§ **Assignment**:
Across the entries, how many lines have the string "repeat" in them? Reply with only a number.

⟨

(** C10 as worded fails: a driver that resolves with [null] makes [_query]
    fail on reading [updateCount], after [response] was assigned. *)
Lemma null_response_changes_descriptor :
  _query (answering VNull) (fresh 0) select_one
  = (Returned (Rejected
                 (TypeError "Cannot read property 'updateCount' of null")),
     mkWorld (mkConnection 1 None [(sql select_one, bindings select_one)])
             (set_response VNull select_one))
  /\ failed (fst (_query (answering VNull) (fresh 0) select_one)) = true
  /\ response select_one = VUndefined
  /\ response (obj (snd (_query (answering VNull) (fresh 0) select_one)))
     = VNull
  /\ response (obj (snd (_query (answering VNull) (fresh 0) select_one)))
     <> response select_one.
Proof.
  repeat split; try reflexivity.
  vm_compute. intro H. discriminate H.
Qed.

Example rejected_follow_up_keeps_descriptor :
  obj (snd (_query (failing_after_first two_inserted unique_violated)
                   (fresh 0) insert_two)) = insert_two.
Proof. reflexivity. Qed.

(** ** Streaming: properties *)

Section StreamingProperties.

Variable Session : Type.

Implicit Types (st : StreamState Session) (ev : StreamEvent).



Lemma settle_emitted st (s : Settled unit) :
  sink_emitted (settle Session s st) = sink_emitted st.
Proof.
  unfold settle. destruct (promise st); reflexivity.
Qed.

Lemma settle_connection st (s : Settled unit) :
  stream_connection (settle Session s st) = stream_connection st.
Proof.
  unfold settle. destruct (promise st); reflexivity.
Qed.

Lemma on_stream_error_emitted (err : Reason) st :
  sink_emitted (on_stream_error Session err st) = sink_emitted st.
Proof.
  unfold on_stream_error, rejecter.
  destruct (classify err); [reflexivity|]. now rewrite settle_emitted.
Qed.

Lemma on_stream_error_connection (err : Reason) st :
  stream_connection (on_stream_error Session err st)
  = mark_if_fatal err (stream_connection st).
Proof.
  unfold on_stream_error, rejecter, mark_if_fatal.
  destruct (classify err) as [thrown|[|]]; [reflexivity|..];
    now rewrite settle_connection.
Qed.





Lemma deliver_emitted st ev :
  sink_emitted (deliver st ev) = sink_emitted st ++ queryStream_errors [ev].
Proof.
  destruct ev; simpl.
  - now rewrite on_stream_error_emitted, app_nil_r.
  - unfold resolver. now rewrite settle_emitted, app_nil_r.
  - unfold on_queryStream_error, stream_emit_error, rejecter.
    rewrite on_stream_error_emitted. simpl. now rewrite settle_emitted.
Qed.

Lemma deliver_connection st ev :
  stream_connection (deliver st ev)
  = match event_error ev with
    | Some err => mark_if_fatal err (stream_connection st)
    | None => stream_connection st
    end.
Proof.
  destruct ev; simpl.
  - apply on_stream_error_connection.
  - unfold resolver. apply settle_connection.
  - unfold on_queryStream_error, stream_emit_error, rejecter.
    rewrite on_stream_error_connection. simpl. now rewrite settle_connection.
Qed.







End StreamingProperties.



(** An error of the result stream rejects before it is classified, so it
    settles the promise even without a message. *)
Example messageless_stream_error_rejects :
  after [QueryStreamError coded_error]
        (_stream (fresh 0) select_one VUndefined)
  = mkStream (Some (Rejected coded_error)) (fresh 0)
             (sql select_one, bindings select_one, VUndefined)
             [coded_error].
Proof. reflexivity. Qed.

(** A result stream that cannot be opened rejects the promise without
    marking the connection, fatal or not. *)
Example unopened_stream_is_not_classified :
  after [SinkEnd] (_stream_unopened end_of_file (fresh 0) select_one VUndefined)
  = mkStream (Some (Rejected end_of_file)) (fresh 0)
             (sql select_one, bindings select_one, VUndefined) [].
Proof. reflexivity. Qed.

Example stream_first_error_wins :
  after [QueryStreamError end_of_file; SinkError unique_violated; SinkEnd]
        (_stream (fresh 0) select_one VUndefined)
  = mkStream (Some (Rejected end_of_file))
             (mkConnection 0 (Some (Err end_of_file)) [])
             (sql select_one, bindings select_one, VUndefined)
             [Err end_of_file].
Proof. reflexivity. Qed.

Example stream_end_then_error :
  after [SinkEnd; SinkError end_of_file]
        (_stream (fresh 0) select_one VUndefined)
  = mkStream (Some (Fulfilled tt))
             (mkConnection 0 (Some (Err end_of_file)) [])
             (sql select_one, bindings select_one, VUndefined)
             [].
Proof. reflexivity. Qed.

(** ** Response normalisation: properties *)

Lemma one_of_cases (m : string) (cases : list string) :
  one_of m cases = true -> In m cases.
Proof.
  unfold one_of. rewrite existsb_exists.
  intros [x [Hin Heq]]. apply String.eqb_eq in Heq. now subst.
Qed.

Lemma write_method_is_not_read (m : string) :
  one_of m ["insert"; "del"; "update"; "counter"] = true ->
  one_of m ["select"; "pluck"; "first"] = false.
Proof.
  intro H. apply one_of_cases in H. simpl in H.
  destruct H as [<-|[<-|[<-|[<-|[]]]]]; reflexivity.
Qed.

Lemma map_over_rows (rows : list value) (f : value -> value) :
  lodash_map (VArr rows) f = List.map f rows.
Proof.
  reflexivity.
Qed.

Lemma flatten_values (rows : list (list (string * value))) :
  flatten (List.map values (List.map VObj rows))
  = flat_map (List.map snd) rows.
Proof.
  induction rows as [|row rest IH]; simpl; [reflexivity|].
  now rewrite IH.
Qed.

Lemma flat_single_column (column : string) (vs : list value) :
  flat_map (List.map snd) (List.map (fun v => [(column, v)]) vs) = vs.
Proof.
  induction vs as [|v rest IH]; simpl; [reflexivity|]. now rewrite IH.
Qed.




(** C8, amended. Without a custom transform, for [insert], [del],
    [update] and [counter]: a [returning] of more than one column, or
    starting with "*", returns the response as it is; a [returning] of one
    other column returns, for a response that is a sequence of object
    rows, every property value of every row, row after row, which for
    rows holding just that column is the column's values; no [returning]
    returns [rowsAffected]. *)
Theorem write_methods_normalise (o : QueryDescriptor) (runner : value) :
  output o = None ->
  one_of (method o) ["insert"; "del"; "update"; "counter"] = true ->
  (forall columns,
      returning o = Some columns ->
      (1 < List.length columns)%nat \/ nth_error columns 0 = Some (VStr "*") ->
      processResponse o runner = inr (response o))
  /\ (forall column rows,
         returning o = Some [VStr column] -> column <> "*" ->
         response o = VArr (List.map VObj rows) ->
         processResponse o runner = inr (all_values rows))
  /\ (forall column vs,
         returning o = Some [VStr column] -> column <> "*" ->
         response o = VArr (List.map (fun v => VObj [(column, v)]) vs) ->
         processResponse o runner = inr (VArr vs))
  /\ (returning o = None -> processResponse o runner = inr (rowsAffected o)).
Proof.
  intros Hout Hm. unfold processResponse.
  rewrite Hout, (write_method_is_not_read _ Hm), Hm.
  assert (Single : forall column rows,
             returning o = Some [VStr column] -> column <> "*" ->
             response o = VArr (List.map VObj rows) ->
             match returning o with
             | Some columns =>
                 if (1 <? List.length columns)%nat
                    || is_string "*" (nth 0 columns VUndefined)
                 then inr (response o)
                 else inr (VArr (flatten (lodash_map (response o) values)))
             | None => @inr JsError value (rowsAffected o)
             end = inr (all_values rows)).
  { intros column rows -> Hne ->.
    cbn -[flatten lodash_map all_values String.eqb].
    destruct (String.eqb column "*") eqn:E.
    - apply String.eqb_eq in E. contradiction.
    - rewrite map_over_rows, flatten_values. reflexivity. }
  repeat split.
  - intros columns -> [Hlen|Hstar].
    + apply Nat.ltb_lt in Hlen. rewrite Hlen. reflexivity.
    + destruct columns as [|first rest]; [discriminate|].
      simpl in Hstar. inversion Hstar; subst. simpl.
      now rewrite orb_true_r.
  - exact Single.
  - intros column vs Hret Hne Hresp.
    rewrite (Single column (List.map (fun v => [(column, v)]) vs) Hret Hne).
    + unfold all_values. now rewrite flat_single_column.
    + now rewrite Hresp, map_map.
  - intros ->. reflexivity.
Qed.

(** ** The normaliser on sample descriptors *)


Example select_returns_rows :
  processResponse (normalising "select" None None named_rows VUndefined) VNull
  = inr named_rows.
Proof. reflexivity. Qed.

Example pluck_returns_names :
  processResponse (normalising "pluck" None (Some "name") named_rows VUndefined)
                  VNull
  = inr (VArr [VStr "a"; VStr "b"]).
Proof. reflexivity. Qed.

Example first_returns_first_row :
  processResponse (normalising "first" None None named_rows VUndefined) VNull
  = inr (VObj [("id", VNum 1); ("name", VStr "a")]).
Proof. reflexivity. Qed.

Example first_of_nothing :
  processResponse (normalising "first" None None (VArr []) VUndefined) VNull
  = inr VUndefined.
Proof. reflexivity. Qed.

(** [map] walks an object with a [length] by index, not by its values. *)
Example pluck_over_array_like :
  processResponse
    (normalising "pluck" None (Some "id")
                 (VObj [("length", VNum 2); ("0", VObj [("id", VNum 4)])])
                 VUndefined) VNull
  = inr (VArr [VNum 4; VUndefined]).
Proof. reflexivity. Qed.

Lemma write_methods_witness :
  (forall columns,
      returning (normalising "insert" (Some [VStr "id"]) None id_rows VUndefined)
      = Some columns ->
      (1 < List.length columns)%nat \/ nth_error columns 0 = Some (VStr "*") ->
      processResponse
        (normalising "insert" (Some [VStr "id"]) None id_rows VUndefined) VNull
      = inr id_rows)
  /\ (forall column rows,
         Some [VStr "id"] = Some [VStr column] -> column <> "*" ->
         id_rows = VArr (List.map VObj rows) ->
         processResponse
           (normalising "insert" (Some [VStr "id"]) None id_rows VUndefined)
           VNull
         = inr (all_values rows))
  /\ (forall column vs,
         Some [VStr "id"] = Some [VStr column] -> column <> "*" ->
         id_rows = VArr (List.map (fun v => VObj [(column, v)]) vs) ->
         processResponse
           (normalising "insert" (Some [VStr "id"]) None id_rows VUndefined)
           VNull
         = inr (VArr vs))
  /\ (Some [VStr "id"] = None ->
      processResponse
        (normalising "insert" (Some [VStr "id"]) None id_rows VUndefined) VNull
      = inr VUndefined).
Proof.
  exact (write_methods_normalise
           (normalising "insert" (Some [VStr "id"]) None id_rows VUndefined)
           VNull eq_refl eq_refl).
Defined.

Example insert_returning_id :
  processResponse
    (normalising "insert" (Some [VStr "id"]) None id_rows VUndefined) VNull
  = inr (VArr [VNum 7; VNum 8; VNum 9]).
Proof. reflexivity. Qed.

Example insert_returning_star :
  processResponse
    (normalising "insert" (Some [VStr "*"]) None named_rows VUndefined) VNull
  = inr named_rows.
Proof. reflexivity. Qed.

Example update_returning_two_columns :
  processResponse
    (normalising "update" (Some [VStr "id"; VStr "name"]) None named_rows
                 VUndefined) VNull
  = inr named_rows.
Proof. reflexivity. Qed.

⟩

§ **Response to this task**:
2